Restate word for word the lines of the records below, starting at the line that contains "then v else y" and ending at the line that contains "let e := floor_log2 n d in", with both of those lines included and nothing else.

*** Opening of DATA PROVIDED ***

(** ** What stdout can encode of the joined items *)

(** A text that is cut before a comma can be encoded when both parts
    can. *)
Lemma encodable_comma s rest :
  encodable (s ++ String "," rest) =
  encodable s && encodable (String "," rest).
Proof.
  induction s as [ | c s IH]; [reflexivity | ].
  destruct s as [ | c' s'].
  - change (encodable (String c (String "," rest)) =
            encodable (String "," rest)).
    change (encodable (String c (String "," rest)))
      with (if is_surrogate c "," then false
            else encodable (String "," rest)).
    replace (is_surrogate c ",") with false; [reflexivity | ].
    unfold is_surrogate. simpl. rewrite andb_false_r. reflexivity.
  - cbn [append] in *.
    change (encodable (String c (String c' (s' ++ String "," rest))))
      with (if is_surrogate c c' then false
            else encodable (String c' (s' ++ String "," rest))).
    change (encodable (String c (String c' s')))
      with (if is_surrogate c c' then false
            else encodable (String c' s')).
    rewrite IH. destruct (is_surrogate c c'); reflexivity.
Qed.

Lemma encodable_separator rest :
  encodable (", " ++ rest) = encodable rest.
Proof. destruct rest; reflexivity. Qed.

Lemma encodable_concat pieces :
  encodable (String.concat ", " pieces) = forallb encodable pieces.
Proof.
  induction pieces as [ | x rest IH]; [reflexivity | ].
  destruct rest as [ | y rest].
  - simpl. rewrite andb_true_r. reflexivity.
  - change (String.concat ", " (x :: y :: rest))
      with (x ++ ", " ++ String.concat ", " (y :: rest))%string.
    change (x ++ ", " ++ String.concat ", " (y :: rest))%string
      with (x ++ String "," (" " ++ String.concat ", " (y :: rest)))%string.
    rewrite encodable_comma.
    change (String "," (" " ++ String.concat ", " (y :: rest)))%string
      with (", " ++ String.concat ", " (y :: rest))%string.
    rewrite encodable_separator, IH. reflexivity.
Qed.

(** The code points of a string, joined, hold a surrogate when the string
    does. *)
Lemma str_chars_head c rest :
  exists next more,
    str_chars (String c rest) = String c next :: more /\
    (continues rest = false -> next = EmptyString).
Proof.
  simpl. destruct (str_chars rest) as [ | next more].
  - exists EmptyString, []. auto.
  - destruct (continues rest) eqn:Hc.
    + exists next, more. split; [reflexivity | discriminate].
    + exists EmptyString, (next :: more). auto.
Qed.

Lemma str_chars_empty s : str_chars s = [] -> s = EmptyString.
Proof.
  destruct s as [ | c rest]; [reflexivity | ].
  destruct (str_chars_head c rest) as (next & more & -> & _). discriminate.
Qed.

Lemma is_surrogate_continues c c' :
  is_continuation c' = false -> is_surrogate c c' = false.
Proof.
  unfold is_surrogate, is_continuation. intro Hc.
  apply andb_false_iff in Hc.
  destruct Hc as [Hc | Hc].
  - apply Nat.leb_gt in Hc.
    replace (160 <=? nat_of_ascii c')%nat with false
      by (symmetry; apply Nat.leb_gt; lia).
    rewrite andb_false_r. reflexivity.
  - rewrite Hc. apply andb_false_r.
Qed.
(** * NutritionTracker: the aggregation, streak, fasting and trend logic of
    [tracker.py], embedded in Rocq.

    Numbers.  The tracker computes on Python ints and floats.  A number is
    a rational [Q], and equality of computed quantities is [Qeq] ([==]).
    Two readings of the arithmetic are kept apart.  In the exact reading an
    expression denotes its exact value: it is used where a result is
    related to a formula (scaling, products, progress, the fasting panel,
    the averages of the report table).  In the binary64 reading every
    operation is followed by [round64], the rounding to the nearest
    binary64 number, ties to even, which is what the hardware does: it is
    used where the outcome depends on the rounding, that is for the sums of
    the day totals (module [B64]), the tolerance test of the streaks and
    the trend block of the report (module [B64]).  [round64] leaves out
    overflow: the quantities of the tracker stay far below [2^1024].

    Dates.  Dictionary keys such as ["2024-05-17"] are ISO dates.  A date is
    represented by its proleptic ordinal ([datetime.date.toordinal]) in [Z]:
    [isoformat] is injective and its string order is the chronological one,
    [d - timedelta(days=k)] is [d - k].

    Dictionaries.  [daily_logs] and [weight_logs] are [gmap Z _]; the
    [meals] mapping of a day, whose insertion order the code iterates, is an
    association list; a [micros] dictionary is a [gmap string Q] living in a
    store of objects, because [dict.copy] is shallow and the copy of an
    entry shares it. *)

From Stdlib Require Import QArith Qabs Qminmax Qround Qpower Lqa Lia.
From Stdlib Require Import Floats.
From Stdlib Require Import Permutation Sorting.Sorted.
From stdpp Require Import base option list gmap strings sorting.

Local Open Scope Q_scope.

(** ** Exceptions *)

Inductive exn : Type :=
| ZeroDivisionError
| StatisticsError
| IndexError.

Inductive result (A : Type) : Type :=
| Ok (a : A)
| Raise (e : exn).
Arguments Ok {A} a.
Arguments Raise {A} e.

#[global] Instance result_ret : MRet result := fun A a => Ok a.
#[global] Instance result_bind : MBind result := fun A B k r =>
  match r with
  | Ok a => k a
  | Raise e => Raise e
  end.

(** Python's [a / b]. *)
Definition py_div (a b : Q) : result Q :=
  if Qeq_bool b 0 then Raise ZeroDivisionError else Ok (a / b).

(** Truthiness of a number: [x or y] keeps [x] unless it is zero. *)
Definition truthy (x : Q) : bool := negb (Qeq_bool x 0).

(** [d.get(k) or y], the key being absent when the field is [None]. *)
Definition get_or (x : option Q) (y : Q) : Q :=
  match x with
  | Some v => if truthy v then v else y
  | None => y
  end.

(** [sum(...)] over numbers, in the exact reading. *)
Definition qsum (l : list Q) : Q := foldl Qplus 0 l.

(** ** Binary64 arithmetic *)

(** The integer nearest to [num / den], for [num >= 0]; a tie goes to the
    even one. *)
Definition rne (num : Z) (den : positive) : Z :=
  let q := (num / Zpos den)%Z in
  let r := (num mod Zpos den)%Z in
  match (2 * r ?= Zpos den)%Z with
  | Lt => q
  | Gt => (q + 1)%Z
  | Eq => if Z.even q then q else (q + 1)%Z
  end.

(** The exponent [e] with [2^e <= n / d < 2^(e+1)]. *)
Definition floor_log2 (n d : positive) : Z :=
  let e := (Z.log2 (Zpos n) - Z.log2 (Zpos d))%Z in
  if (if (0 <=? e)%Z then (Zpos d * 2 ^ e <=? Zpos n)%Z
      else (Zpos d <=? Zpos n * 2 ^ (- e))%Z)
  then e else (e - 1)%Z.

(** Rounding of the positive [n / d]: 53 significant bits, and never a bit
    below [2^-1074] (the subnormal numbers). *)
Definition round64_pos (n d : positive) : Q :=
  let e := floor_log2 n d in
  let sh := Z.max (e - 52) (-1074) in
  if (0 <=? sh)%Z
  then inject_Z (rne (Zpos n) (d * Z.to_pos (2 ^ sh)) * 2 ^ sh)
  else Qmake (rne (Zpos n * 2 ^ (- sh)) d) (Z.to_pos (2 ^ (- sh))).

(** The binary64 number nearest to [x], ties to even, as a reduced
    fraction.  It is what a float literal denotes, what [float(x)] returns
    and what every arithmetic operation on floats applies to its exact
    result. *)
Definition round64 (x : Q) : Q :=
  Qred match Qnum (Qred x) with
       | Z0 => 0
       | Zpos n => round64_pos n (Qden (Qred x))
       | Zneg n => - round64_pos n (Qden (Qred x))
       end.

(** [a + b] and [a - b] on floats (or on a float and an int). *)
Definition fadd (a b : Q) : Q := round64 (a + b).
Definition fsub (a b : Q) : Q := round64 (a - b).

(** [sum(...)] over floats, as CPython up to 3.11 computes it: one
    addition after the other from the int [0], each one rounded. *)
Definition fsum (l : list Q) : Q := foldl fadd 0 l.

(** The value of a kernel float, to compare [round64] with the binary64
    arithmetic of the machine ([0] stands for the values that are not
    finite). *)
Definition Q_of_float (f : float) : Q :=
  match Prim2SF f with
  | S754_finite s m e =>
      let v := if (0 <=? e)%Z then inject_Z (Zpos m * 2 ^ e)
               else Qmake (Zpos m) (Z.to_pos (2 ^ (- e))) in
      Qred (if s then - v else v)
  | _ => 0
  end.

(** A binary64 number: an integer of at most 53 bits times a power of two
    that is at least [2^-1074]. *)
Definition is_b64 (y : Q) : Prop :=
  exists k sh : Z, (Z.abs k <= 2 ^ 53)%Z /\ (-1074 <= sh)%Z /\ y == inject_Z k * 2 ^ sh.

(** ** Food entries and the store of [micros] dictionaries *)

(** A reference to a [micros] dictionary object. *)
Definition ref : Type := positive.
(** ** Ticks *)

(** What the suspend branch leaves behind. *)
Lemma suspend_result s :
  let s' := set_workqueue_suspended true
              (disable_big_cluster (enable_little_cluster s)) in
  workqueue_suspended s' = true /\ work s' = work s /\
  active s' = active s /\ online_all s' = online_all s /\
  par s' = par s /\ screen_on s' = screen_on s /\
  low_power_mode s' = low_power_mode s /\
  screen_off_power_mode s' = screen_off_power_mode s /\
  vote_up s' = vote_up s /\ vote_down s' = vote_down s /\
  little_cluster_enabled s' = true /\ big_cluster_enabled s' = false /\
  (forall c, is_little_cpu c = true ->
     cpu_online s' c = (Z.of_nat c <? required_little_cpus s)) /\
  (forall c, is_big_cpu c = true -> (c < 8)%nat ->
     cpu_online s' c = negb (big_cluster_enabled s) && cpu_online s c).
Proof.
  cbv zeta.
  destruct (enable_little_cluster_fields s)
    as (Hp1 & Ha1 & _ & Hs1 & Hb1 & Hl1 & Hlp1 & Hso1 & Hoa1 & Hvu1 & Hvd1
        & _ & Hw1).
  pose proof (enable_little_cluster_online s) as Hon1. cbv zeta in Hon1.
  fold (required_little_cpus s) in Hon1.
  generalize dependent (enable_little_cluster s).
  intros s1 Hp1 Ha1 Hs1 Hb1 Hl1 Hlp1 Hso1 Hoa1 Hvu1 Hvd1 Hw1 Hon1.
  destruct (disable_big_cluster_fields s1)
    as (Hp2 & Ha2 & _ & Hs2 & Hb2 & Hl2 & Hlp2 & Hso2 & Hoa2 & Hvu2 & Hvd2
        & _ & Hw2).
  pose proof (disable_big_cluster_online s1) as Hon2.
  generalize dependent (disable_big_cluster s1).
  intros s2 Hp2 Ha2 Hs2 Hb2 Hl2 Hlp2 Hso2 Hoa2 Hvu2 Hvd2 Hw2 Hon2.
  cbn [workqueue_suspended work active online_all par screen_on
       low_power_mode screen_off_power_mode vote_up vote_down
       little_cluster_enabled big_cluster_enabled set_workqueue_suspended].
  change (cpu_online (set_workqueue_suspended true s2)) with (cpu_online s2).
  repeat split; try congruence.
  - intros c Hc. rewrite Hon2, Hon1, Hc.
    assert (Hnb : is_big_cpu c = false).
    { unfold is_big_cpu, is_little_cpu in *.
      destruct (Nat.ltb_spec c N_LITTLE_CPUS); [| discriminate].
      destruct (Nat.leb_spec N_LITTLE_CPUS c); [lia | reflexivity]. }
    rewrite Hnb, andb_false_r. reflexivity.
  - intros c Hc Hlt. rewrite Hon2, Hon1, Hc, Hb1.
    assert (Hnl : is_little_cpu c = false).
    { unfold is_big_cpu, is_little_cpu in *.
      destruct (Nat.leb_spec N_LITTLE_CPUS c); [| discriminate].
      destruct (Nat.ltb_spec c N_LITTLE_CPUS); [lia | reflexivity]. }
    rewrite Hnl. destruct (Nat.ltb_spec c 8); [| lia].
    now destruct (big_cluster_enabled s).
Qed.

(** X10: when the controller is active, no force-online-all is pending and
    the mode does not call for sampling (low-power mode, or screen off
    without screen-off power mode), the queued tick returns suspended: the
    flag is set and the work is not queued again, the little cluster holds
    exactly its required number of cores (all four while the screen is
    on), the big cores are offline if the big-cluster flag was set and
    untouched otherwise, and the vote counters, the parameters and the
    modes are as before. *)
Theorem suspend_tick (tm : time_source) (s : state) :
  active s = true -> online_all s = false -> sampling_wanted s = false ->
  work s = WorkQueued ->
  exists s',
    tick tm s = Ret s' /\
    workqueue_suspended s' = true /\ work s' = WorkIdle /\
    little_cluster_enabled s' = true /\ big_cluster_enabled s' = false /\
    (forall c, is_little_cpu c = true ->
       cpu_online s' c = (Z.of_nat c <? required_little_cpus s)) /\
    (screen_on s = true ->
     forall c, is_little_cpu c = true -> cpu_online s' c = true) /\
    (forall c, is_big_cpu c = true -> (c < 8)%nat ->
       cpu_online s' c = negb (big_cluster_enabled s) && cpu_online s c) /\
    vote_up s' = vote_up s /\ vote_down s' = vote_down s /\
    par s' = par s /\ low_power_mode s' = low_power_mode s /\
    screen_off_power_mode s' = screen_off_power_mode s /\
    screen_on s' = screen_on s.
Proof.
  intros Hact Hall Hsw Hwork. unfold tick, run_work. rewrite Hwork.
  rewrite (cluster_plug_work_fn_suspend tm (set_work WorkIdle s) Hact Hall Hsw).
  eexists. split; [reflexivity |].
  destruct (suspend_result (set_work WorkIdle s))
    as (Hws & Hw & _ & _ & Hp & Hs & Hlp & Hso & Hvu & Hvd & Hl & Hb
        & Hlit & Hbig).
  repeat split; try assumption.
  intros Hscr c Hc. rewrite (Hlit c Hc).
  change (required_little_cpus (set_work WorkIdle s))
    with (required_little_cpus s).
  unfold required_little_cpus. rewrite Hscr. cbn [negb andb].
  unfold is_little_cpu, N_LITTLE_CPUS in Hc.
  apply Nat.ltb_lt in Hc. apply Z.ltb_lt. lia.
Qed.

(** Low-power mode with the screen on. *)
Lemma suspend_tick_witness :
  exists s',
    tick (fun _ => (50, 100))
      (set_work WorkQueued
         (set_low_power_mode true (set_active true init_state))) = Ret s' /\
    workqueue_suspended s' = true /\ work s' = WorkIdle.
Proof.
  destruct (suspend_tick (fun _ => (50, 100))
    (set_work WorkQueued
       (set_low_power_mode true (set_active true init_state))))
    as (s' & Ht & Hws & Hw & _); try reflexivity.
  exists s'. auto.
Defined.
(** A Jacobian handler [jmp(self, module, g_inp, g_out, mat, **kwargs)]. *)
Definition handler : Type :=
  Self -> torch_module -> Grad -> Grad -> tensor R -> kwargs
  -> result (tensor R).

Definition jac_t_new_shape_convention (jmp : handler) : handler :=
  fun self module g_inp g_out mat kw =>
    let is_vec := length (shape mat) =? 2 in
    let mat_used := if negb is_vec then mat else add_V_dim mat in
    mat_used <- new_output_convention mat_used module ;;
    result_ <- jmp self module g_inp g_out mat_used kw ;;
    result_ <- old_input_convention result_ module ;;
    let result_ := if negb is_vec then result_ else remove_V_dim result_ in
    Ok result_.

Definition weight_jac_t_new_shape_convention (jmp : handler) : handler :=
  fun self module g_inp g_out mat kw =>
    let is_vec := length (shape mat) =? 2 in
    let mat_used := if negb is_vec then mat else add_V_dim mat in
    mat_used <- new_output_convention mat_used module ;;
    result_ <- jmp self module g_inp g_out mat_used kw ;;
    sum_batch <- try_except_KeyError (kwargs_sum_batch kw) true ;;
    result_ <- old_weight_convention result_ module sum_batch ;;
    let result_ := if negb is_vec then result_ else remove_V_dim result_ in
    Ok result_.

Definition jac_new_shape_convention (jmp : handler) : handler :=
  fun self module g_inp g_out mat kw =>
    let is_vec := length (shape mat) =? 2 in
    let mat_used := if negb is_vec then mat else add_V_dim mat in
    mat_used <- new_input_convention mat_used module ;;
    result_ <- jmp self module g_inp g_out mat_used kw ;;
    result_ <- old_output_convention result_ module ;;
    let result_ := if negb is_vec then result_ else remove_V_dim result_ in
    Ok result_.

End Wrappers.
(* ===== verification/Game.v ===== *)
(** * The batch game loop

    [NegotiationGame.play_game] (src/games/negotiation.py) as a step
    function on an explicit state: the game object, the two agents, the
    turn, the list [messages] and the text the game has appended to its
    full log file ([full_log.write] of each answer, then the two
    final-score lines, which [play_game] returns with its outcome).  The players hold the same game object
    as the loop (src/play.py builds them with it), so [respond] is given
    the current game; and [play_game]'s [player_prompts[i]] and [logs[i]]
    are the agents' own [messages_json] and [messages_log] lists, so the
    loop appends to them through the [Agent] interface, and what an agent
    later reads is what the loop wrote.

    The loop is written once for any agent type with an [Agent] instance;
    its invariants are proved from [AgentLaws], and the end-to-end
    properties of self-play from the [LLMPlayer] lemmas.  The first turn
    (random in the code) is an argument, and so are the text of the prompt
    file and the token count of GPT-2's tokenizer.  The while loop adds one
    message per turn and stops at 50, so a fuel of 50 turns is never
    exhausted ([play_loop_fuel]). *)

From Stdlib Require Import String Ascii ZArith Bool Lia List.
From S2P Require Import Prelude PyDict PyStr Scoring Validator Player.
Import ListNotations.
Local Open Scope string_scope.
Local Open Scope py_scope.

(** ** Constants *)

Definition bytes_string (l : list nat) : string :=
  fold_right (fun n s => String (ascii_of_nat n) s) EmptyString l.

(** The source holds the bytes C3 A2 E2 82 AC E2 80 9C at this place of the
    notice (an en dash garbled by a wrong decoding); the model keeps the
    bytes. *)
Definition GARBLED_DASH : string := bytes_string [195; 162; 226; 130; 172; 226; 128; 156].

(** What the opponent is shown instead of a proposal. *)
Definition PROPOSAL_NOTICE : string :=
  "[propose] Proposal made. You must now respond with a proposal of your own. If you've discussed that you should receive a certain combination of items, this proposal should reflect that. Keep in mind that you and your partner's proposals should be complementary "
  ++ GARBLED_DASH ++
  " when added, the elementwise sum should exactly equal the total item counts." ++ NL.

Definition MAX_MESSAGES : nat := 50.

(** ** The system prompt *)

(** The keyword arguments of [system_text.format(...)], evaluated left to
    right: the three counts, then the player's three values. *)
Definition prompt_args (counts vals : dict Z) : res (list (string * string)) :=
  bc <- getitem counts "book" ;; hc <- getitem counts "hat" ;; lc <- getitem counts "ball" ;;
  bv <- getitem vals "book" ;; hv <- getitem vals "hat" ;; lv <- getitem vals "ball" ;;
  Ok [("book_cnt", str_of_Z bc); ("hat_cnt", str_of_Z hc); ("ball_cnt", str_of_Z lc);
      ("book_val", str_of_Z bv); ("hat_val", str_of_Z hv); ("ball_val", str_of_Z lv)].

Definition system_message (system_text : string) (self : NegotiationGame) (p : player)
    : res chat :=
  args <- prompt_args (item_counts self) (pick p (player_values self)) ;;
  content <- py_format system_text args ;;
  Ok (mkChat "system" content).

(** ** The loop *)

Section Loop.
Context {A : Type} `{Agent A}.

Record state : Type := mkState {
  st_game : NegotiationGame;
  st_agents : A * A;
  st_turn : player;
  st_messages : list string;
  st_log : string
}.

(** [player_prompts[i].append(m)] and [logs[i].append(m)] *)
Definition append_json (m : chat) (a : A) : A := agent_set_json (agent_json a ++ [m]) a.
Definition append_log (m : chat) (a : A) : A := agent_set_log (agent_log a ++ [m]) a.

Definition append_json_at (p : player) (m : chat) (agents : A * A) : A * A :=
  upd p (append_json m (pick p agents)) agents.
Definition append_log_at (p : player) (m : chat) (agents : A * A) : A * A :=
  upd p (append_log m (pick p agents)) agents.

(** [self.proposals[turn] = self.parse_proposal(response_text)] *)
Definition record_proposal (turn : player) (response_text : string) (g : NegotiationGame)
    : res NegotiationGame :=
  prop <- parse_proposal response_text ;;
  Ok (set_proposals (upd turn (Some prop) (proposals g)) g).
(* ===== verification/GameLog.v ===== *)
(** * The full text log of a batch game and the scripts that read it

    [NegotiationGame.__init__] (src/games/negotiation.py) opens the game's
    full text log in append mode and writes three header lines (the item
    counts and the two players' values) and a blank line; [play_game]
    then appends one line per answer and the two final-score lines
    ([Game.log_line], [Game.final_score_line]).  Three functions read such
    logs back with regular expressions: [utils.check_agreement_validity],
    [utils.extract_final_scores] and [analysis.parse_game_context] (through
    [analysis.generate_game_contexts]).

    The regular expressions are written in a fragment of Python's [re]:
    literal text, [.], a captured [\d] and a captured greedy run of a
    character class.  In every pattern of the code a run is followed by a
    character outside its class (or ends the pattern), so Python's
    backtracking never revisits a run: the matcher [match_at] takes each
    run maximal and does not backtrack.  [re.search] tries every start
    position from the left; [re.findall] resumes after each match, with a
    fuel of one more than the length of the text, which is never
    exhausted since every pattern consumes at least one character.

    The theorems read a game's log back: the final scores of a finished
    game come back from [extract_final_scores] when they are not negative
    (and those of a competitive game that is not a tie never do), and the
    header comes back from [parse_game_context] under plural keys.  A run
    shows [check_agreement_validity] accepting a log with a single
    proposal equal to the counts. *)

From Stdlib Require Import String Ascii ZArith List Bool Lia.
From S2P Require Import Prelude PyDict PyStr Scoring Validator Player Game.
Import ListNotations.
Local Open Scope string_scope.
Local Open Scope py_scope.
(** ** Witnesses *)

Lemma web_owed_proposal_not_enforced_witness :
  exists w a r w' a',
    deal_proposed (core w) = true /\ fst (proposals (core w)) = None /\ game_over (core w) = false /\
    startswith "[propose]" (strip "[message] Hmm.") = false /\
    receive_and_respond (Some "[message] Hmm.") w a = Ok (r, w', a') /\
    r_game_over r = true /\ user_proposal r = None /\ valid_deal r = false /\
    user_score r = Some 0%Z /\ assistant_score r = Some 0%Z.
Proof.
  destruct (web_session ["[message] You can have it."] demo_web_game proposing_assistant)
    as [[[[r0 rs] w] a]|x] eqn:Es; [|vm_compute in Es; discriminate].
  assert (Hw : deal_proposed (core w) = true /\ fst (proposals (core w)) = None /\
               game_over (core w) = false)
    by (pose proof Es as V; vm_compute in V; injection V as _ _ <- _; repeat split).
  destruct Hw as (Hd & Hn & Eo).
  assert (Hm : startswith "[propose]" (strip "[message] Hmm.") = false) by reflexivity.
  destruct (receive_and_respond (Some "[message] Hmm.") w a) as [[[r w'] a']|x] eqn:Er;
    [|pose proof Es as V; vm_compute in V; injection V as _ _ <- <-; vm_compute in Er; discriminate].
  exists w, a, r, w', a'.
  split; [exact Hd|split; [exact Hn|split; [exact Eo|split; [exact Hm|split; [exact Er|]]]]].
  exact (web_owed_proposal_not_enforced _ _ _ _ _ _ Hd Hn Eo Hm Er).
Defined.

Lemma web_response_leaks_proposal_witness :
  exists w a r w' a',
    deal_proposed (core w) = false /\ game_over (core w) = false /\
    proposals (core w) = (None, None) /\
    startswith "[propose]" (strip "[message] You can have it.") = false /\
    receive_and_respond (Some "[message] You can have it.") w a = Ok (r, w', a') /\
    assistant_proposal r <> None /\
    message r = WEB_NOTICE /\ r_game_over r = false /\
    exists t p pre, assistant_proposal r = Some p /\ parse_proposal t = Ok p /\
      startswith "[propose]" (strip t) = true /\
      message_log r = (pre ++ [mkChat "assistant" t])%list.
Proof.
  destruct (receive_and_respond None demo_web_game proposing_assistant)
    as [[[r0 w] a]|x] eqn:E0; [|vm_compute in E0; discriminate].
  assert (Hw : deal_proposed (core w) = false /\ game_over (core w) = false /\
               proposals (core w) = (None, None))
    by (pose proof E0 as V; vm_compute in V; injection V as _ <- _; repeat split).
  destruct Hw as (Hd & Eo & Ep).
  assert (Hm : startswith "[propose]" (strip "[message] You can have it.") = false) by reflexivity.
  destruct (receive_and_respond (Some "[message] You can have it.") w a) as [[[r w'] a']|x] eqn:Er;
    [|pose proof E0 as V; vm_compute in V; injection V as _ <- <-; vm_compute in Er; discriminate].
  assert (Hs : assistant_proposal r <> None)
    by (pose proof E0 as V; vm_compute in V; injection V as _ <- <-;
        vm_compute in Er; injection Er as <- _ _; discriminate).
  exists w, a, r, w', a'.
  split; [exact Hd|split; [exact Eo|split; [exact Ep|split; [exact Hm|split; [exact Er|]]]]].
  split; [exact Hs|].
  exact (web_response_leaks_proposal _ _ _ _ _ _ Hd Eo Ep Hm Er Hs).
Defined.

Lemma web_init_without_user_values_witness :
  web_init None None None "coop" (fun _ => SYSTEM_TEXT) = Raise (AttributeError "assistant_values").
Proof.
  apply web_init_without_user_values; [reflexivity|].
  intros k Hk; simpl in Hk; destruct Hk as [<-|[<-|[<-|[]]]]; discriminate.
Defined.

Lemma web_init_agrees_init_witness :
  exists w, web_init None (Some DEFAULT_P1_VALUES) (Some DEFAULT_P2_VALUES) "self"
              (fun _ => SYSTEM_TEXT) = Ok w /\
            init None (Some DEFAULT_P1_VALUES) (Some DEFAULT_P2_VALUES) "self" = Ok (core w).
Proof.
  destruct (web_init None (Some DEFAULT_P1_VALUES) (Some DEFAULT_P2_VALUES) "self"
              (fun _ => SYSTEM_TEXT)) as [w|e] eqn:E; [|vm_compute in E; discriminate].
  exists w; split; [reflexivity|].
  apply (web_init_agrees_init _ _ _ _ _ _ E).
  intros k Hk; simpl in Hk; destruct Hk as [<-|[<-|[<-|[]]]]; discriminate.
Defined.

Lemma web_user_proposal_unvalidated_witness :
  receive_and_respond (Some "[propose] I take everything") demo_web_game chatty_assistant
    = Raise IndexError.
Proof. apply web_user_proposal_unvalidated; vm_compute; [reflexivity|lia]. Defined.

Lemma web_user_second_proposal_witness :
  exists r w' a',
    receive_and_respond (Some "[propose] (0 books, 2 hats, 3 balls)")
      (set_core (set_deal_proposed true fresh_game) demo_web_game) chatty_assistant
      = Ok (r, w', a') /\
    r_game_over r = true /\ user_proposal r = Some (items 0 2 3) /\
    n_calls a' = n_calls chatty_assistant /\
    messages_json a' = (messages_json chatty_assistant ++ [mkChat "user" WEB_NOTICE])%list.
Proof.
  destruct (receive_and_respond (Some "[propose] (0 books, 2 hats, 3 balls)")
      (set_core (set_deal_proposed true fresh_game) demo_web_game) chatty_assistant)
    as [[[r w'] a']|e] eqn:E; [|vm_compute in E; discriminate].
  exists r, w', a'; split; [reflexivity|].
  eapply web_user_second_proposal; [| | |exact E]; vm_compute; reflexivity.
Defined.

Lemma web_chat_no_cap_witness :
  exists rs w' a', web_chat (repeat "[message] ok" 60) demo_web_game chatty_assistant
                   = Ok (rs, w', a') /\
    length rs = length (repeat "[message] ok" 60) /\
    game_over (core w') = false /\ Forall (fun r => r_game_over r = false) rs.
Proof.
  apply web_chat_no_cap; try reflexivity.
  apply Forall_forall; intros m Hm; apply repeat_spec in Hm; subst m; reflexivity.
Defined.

*** Close of DATA PROVIDED ***

[RESPONSE TO THE TASK]
  | Some v => if truthy v then v else y
  | None => y
  end.

(** [sum(...)] over numbers, in the exact reading. *)
Definition qsum (l : list Q) : Q := foldl Qplus 0 l.

(** ** Binary64 arithmetic *)

(** The integer nearest to [num / den], for [num >= 0]; a tie goes to the
    even one. *)
Definition rne (num : Z) (den : positive) : Z :=
  let q := (num / Zpos den)%Z in
  let r := (num mod Zpos den)%Z in
  match (2 * r ?= Zpos den)%Z with
  | Lt => q
  | Gt => (q + 1)%Z
  | Eq => if Z.even q then q else (q + 1)%Z
  end.

(** The exponent [e] with [2^e <= n / d < 2^(e+1)]. *)
Definition floor_log2 (n d : positive) : Z :=
  let e := (Z.log2 (Zpos n) - Z.log2 (Zpos d))%Z in
  if (if (0 <=? e)%Z then (Zpos d * 2 ^ e <=? Zpos n)%Z
      else (Zpos d <=? Zpos n * 2 ^ (- e))%Z)
  then e else (e - 1)%Z.

(** Rounding of the positive [n / d]: 53 significant bits, and never a bit
    below [2^-1074] (the subnormal numbers). *)
Definition round64_pos (n d : positive) : Q :=
  let e := floor_log2 n d in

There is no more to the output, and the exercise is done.